Great road trip to Pittsburgh last weekend. Why Pittsburgh? Some really awesome arty stuff there, that’s why. First off, Pittsburgh is Andy Warhola’s hometown!

First stop: the Warhol Museum. Warhol was a leader in the Pop Art movement, which artist Richard Hamilton described as “popular, transient, expandable, low cost, mass produced, young, witty, sexy, gimmicky, glamorous, big business.”

Started off one of the best arty days ever by fortifying ourselves with the best hot and fresh donuts ever, which were spit out by an old-fashioned donut machine in a restaurant inside a former train station.

Next up, my new favorite art space: the Mattress Factory…

… a museum of contemporary art that exhibits room-sized works called installations.
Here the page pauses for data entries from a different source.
(** X19: every note that matches is on one of the pages from 1 to the
    page count, and a change to that page navigates to it. *)
Theorem every_note_on_a_page (allNotes : list Note.t) (sp : Params.t)
    (ps pc : Z) (n : Note.t) :
  pageSize sp = Num ps ->
  pageCount allNotes sp = Num pc ->
  In n (filteredNotes allNotes sp) ->
  exists p sp',
    1 <= p <= pc /\
    handlePageChange sp pc p = Some sp' /\
    In n (paginatedNotes allNotes sp').
Proof.
  intros Hps Hpc Hin.
  assert (H5 : 5 <= ps <= 100).
  { destruct (ListingFacts.pageSize_range sp) as [E|(ps' & E & H)]; congruence. }
  apply In_nth_error in Hin. destruct Hin as [i Hi].
  assert (Hlt : (i < List.length (filteredNotes allNotes sp))%nat).
  { apply nth_error_Some. congruence. }
  rewrite (PagingFacts.pageCount_value allNotes sp ps Hps) in Hpc.
  injection Hpc as Hpc.
  set (t := Z.of_nat (List.length (filteredNotes allNotes sp))) in *.
  pose proof (ListingFacts.ceil_bounds t ps ltac:(lia)) as Hc.
  set (q := Z.of_nat i / ps).
  assert (Hq : q * ps <= Z.of_nat i < (q + 1) * ps).
  { pose proof (Z.div_mod (Z.of_nat i) ps ltac:(lia)).
    pose proof (Z.mod_pos_bound (Z.of_nat i) ps ltac:(lia)).
    subst q. nia. }
  assert (Hq0 : 0 <= q) by (subst q; apply Z.div_pos; lia).
  assert (Hp : 1 <= q + 1 <= pc) by (split; [lia|]; subst t; nia).
  destruct (NavigationFacts.handlePageChange_range sp pc (q + 1) Hp)
    as (sp' & Hnav & Hpage & Hsize & Hsame).
  exists (q + 1), sp'. split; [exact Hp|]. split; [exact Hnav|].
  rewrite Hps in Hsize.
  rewrite (PagingFacts.paginatedNotes_numeric allNotes sp' (q + 1) ps Hpage Hsize).
  rewrite Hsame.
  apply (nth_error_In _ (i - Z.to_nat (q * ps))).
  rewrite nth_error_firstn, nth_error_skipn.
  replace (q + 1 - 1) with q by lia.
  destruct (Nat.ltb_spec (i - Z.to_nat (q * ps)) (Z.to_nat ps)) as [_|Hge]; [|lia].
  replace (Z.to_nat (q * ps) + (i - Z.to_nat (q * ps)))%nat with i by lia.
  exact Hi.
Qed.

Lemma every_note_on_a_page_witness :
  exists p sp',
    1 <= p <= 3 /\
    handlePageChange MoreSamples.secondPage 3 p = Some sp' /\
    In (MoreSamples.numbered 1) (paginatedNotes MoreSamples.manyNotes sp').
Proof.
  apply (every_note_on_a_page MoreSamples.manyNotes MoreSamples.secondPage 5 3);
    [reflexivity | reflexivity |].
  vm_compute. tauto.
Defined.

End ReachFacts.

(** ** The grid and its cards *)

Module GridFacts.
Import Grid.
Local Open Scope list_scope.

Lemma mapGet_mapSet {V : Type} (k k' : string) (v : V) (m : jsMap V) :
  mapGet k' (mapSet k v m) = if String.eqb k k' then Some v else mapGet k' m.
Proof.
  induction m as [|[k0 v0] rest IH]; simpl.
  - reflexivity.
  - destruct (String.eqb k0 k) eqn:E0; simpl.
    + apply String.eqb_eq in E0. subst k0.
      destruct (String.eqb k k'); reflexivity.
    + rewrite IH. destruct (String.eqb k0 k') eqn:E1; [|reflexivity].
      apply String.eqb_eq in E1. subst k0.
      destruct (String.eqb k k') eqn:E2; [|reflexivity].
      apply String.eqb_eq in E2. subst k'. rewrite String.eqb_refl in E0.
      discriminate.
Qed.

Lemma find_snoc {A : Type} (f : A -> bool) (l : list A) (x : A) :
  find f (l ++ [x])
  = match find f l with
    | Some y => Some y
    | None => if f x then Some x else None
    end.
Proof.
  induction l as [|y t IH]; simpl; [reflexivity|].
  destruct (f y); [reflexivity|exact IH].
Qed.

(** Reading a key of a map built from entries gives the value of the last
    entry with that key. *)
Lemma mapGet_fold {V : Type} (k : string) (entries : list (string * V)) :
  forall m : jsMap V,
    mapGet k (fold_left (fun m e => mapSet (fst e) (snd e) m) entries m)
    = match find (fun e => String.eqb (fst e) k) (rev entries) with
      | Some e => Some (snd e)
      | None => mapGet k m
      end.
Proof.
  induction entries as [|e es IH]; intro m; simpl; [reflexivity|].
  rewrite IH, find_snoc, mapGet_mapSet.
  destruct (find _ (rev es)); [reflexivity|].
  destruct (String.eqb (fst e) k); reflexivity.
Qed.

Lemma categoryMap_get (categories : list Category.t) (c : string) :
  mapGet c (categoryMap categories)
  = find (fun cat => String.eqb (Category.id cat) c) (rev categories).
Proof.
  unfold categoryMap, newMap. rewrite mapGet_fold, <- map_rev.
  induction (rev categories) as [|cat t IH]; simpl; [reflexivity|].
  destruct (String.eqb (Category.id cat) c); [reflexivity|exact IH].
Qed.

(** X20: the category of a card is the last category of the list whose
    id is the category id of the note; a note without a category id, or with
    the empty one, has none. *)
Theorem card_category_is_last (categories : list Category.t) (note : Note.t) :
  cardCategory categories note
  = match Note.categoryId note with
    | None | Some EmptyString => None
    | Some c => find (fun cat => String.eqb (Category.id cat) c) (rev categories)
    end.
Proof.
  unfold cardCategory.
  destruct (Note.categoryId note) as [[|a c]|]; try reflexivity.
  apply categoryMap_get.
Qed.

(** X21: a card never gets a category of another id or one that is not
    in the list, and it gets one whenever the list has a category with the
    category id of the note. *)
Theorem card_category_sound (categories : list Category.t) (note : Note.t) :
  (forall cat, cardCategory categories note = Some cat ->
     Note.categoryId note = Some (Category.id cat) /\ In cat categories) /\
  (forall cat, In cat categories -> Category.id cat <> "" ->
     Note.categoryId note = Some (Category.id cat) ->
     exists cat', cardCategory categories note = Some cat').
Proof.
  unfold cardCategory. split.
  - intros cat H.
    destruct (Note.categoryId note) as [[|a c]|]; try discriminate.
    rewrite categoryMap_get in H. apply find_some in H. destruct H as [Hin E].
    apply String.eqb_eq in E. rewrite E. split; [reflexivity|].
    now apply in_rev.
  - intros cat Hin Hne E. rewrite E.
    destruct (Category.id cat) as [|a c] eqn:Ei; [contradiction|].
    rewrite categoryMap_get.
    destruct (find _ (rev categories)) as [cat'|] eqn:F; [now exists cat'|].
    exfalso. apply in_rev in Hin. apply (find_none _ _ F cat) in Hin.
    rewrite Ei, String.eqb_refl in Hin. discriminate.
Qed.

(** The grid has one card per note, in the order of the notes. *)
Lemma cards_notes (notes : list Note.t) (categories : list Category.t) :
  map fst (cards notes categories) = notes.
Proof.
  unfold cards. rewrite map_map. simpl. apply map_id.
Qed.

End GridFacts.

Module CardFacts.
Import Js NoteCard.

Lemma length_append (a b : string) :
  String.length (a ++ b) = (String.length a + String.length b)%nat.
Proof. induction a as [|c a IH]; simpl; [reflexivity|now rewrite IH]. Qed.

Lemma substring0_split (n : nat) :
  forall s : string,
    exists rest,
      s = (substring0 n s ++ rest)%string /\
      String.length (substring0 n s) = Nat.min n (String.length s).
Proof.
  unfold substring0.
  induction n as [|n IH]; intro s.
  - exists s. destruct s; split; reflexivity.
  - destruct s as [|c t]; simpl.
    + exists EmptyString. split; reflexivity.
    + destruct (IH t) as (rest & E & L). exists rest.
      split; [now rewrite <- E|now rewrite L].
Qed.

(** X22: the preview of a card is the content when it has 150 characters
    at most, and its first 150 characters followed by three dots otherwise,
    so 153 characters at most; the text of the card is never empty. *)
Theorem preview_bounds (note : Note.t) :
  strlen (contentPreview note) <= 153 /\
  (strlen (Note.content note) <= 150 -> contentPreview note = Note.content note) /\
  (150 < strlen (Note.content note) ->
   exists first rest,
     Note.content note = (first ++ rest)%string /\ strlen first = 150 /\
     contentPreview note = (first ++ "...")%string) /\
  previewText note <> "".
Proof.
  unfold previewText, contentPreview, strlen.
  destruct (substring0_split 150 (Note.content note)) as (rest & E & L).
  destruct (150 <? Z.of_nat (String.length (Note.content note))) eqn:C.
  - apply Z.ltb_lt in C. split; [|split; [|split]].
    + rewrite length_append, L. simpl String.length. lia.
    + lia.
    + intros _. exists (substring0 150 (Note.content note)), rest.
      split; [exact E|]. split; [rewrite L; lia|reflexivity].
    + destruct (substring0 150 (Note.content note)); discriminate.
  - apply Z.ltb_ge in C. split; [|split; [|split]].
    + lia.
    + reflexivity.
    + lia.
    + destruct (Note.content note); discriminate.
Qed.

End CardFacts.

Module EditorFacts.
Import NoteEditorPage.

(** X23: the editor page opens the note of the mock notes of the
    dashboard that has the id of the URL, and answers not found exactly when
    no such note has that id. *)
Theorem editor_page_finds (now : Z) (id : string) :
  match NoteEditorPage now id with
  | Editor note => Note.id note = id /\ In note (NotesPage.getMockNotes now)
  | NotFound => forall note, In note (NotesPage.getMockNotes now) -> Note.id note <> id
  end.
Proof.
  unfold NoteEditorPage, getMockNote.
  destruct (find _ _) as [note|] eqn:F.
  - apply find_some in F. destruct F as [Hin E].
    apply String.eqb_eq in E. split; [exact E|exact Hin].
  - intros note Hin E. apply (find_none _ _ F note) in Hin.
    rewrite E, String.eqb_refl in Hin. discriminate.
Qed.

End EditorFacts.

Module MoreColorFacts.
Import Colors.

(** X24: the function never returns [undefined] nor the empty string:
    there is always something to give as a background color. *)
Theorem color_never_missing (name : string) :
  getCategoryColor name <> Undefined /\ getCategoryColor name <> Str "".
Proof.
  unfold getCategoryColor.
  change (get colorMap "slate") with (Str "#64748b").
  unfold get. destruct (own colorMap name) as [hex|] eqn:E.
  - assert (H : hex <> "").
    { unfold colorMap in E. simpl in E.
      repeat match type of E with
             | (if ?b then _ else _) = _ => destruct b
             end; try discriminate; injection E as <-; discriminate. }
    destruct hex; [contradiction|]. simpl. split; discriminate.
  - destruct (existsb _ _); simpl; split; discriminate.
Qed.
Created on site by artists from across the country and around the world, our unique exhibitions feature a variety of media that engage all of the senses.
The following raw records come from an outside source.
(** A task whose [unbounded] field is missing. *)
Definition task_without_flag : TaskNode :=
  mkTaskNode {| name := "RunTask" |} 0 (JS.Finite 100) 100 None JS.Undefined []
    {| label := "other" |}.

Definition sample_heap : gmap Heap.ref Heap.Obj :=
  <[1%positive := Heap.Tasks sample_tasks]>
    (<[2%positive := Heap.Records sample_records]> ∅).

Definition other_heap : gmap Heap.ref Heap.Obj :=
  <[7%positive := Heap.Records sample_records]>
    (<[5%positive := Heap.Tasks sample_tasks]>
       (<[1%positive := Heap.Urls {[ "https://pwa.rocks/script.js" ]}]> ∅)).

(** ** layout-shift-elements.js, lines 1-77: the audit of the elements that
    shifted *)

Module LayoutShiftElements.

Module UIStrings.

(** [{nodeCount, plural, =0 {No elements found} =1 {1 element found}
    other {# elements found}}] *)
Definition displayValue : Icu.Plural :=
  {| Icu.argument := "nodeCount";
     Icu.exact := [ (0%nat, [Icu.Text "No elements found"]);
                    (1%nat, [Icu.Text "1 element found"]) ];
     Icu.other := [Icu.Pound; Icu.Text " elements found"] |}.

End UIStrings.

(** An entry of [artifacts.TraceElements]; the fields are only compared
    with [===] or copied, so they are kept as values. *)
Record TraceElement := {
  metricName : JS.Value;
  devtoolsNodePath : JS.Value;
  selector : JS.Value;
  nodeLabel : JS.Value;
  snippet : JS.Value
}.

Module Details.

Record NodeValue := {
  type : string;
  path : JS.Value;
  selector : JS.Value;
  nodeLabel : JS.Value;
  snippet : JS.Value
}.

End Details.

Record Item := { node : Details.NodeValue }.

(** [element => element.metricName === 'cumulative-layout-shift'] *)
Definition is_cls (element : TraceElement) : bool :=
  JS.is_string (metricName element) "cumulative-layout-shift".

(** The callback of [clsElements.map]. *)
Definition toItem (element : TraceElement) : Item :=
  {| node := {| Details.type := "node";
                Details.path := devtoolsNodePath element;
                Details.selector := selector element;
                Details.nodeLabel := nodeLabel element;
                Details.snippet := snippet element |} |}.

Definition headings : list Audit.Heading :=
  [ {| Audit.key := "node"; Audit.itemType := "node";
       Audit.granularity := None |} ].

Definition audit (TraceElements : list TraceElement)
    : Audit.Product (list Item) :=
  let clsElements := Array.filter is_cls TraceElements in
  let clsElementData := Array.map toItem clsElements in
  let details := Audit.makeTableDetails headings clsElementData in
  let displayValue :=
    Icu.format UIStrings.displayValue (length clsElementData) in
  {| Audit.score := 1;
     Audit.displayValue := Some displayValue;
     Audit.details := details |}.

End LayoutShiftElements.

(** ** The earlier revision of the audit (long-tasks.js line 180) on the
    heap: here [sort] is applied to the spread copy itself. *)

Module HeapV1.

Import Heap.

Definition audit (tasks networkRecords : ref) : M (Audit.Product ref) :=
  jsURLs ← getJavaScriptURLs networkRecords;
  copy ← spread tasks;
  sorted ← sort LongTasks.by_duration_desc copy;
  filtered ← filter LongTasksV1.is_longtask sorted;
  longtasks ← slice0 20 filtered;
  results ← map (λ t,
      url ← getAttributableURLForTask t jsURLs;
      mret {| LongTasks.url := url;
              LongTasks.group := LH.label (LH.group t);
              LongTasks.start := LH.startTime t;
              LongTasks.self := LH.selfTime t;
              LongTasks.duration := LH.duration t |}) longtasks;
  let tableDetails := Audit.makeTableDetails LongTasksV1.headings results in
  mret {| Audit.score := 1;
          Audit.details := tableDetails;
          Audit.displayValue := None |}.

End HeapV1.

(** ** Further sample inputs *)

(** Three tasks of one duration and a longer one, as they follow each
    other in a trace. *)
Definition tied_tasks : list TaskNode :=
  [ sample_task "RunTask" 1000 70 ["https://pwa.rocks/a.js"];
    sample_task "RunTask" 2000 90 [];
    sample_task "RunTask" 3000 70 ["https://pwa.rocks/b.js"];
    sample_task "RunTask" 4000 70 [] ].

(** A task whose first candidate URL is the placeholder page. *)
Definition task_on_blank_page : TaskNode :=
  mkTaskNode {| name := "MinorGC" |} 1000 (JS.Finite 200) 200 None
    (JS.Bool false)
    ["about:blank"; "https://pwa.rocks/"] {| label := "other" |}.

(** A task that ran the script of [sample_records] from an inline handler
    of the page. *)
Definition task_in_script : TaskNode :=
  sample_task "FunctionCall" 1000 200
    ["https://pwa.rocks/"; "https://pwa.rocks/script.js"].

Definition sample_elements : list LayoutShiftElements.TraceElement :=
  [ {| LayoutShiftElements.metricName := JS.String "largest-contentful-paint";
       LayoutShiftElements.devtoolsNodePath := JS.String "1,HTML,1,BODY,0,IMG";
       LayoutShiftElements.selector := JS.String "body > img";
       LayoutShiftElements.nodeLabel := JS.String "img";
       LayoutShiftElements.snippet := JS.String "<img>" |};
    {| LayoutShiftElements.metricName := JS.String "cumulative-layout-shift";
       LayoutShiftElements.devtoolsNodePath := JS.String "1,HTML,1,BODY,1,DIV";
       LayoutShiftElements.selector := JS.String "body > div";
       LayoutShiftElements.nodeLabel := JS.String "div";
       LayoutShiftElements.snippet := JS.Undefined |};
    {| LayoutShiftElements.metricName := JS.String "cumulative-layout-shift";
       LayoutShiftElements.devtoolsNodePath := JS.String "1,HTML,1,BODY,2,P";
       LayoutShiftElements.selector := JS.String "body > p";
       LayoutShiftElements.nodeLabel := JS.String "p";
       LayoutShiftElements.snippet := JS.String "<p>" |} ].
The permanent installations include two rooms by Yayoi Kusama. So so so cool.

Her work explores the obliteration of the self, as the viewer becomes part of the work, reflected in mirrors, obstructed by organic forms, almost as if being sucked into the walls. Yayoi Kusama lives, by choice, in a psychiatric hospital in Tokyo.

I felt like I had just been in a psychiatric hospital after spending time in these loony rooms

Hard to see but the person standing to my left in this picture is Danielle, a friend from DC. Bumped into her while getting off the elevator! She had rushed over between wedding activities (not her own!) to get an art fix.


This Sarah Oppenheimer piece is supposedly not a permanent one. But heck, they let her cut a hole through the museum to the outside. Might as well keep the dang thing. Also sooooooo cool!

This aperture, or “wormhole,” as Oppenheimer refers to the type of hole she created, offers a new line of sight within the exhibition space and functions as both a hole and a screen, directing the viewer’s gaze down and out the third floor window. The hole creates a disorienting sense of an impossible proximity between the fourth floor and the external world outside.

The space of display—the museum gallery—is transformed from a container for specific objects into a lensed view of the outside world. The fourth floor gallery floor and the third floor window are part of the work. The shaped hole in the interior floor extends through the armature, framing a vista out the side of the building. In this way, Oppenheimer has created a zone for pictorial reflection. The view of the outside world is framed and is accepted as the work.


From a darkened entryway, you walk into a long, white-walled room. On the far wall stretches a rectangle in lavender grey. As you move toward it, you slowly realize that instead of a painting, or a solid plane of any kind, it is an opening into a smaller room saturated with ultraviolet light.

This James Turrell is one of his three permanent installations at the Mattress Factory. I wish I could say more than just, “Wow.” But, wow! It’s always difficult to capture a work’s beauty or texture or essence or whatever in a tiny jpg. But capturing Turrell’s art in a photograph is a virtual impossibility. So you must go to Pittsburgh to see these works for yourself. The most astounding Turrell piece at the Factory is impossible to photograph because it entails sitting in a dark room for at least 15 minutes before your eyes adjust enough to “see” anything at all.

The neighborhood around the Mattress Factory had a funky feel. Lots of gentrification and all that typical stuff that goes on whenever artists move in. Steel Town had sort of an old world, industrial feel in general that I rather enjoyed. Lots of potential for cheap artist spaces! Saw a sign for riverview loft apartments starting at $500/month!


Lots of beautiful bridges span the three rivers that intersect in Pittsburgh: the Allegheny, the Monongahela, and the Ohio.


Stopped in at the Carnegie Museum of Art and saw this nifty installation:

Opera for a Small Room, a collaboration between Janet Cardiff and George Bures Miller, introduces visitors to the quirky world of a man named R. Dennehy, the owner of a collection of opera records that the artists purchased at a second-hand store in British Columbia, Canada. The installation, which Cardiff and Miller describe as “a small room for the opera of Dennehy’s life,” features a structure filled with records, lights, and other knickknacks. Visitors can peer into the ramshackle room through holes in the walls, but are not able to enter it. Music pouring out of 24 antique loud speakers permeates the gallery, echoed by the rhythm of pulsating lights. The music, record players, and lights become the “actors” in this theatrical and durational work that conveys a dramatic and individual narrative portrait.

How the heck did I find myself at the Union Town VFW? Because I was hanging out with fab artist Kerry Skarbakka, who moved to Pittsburgh two years ago. He’s working on a new body of work that involves breaking bones and getting bruised and cut up while amateur boxing. We accompanied him on this research mission and lemme tell ya, your life experiences are not complete if you have not checked off “amateur boxing night at the VFW” from your bucket list.

The Pennsylvania branch of the Soprano family (on the drive to Fallingwater).


No road trip to Pittsburgh would have been complete without a stop at Frank Lloyd Wright’s Fallingwater. Remarkable place. Still awe-inspiring even on the second visit.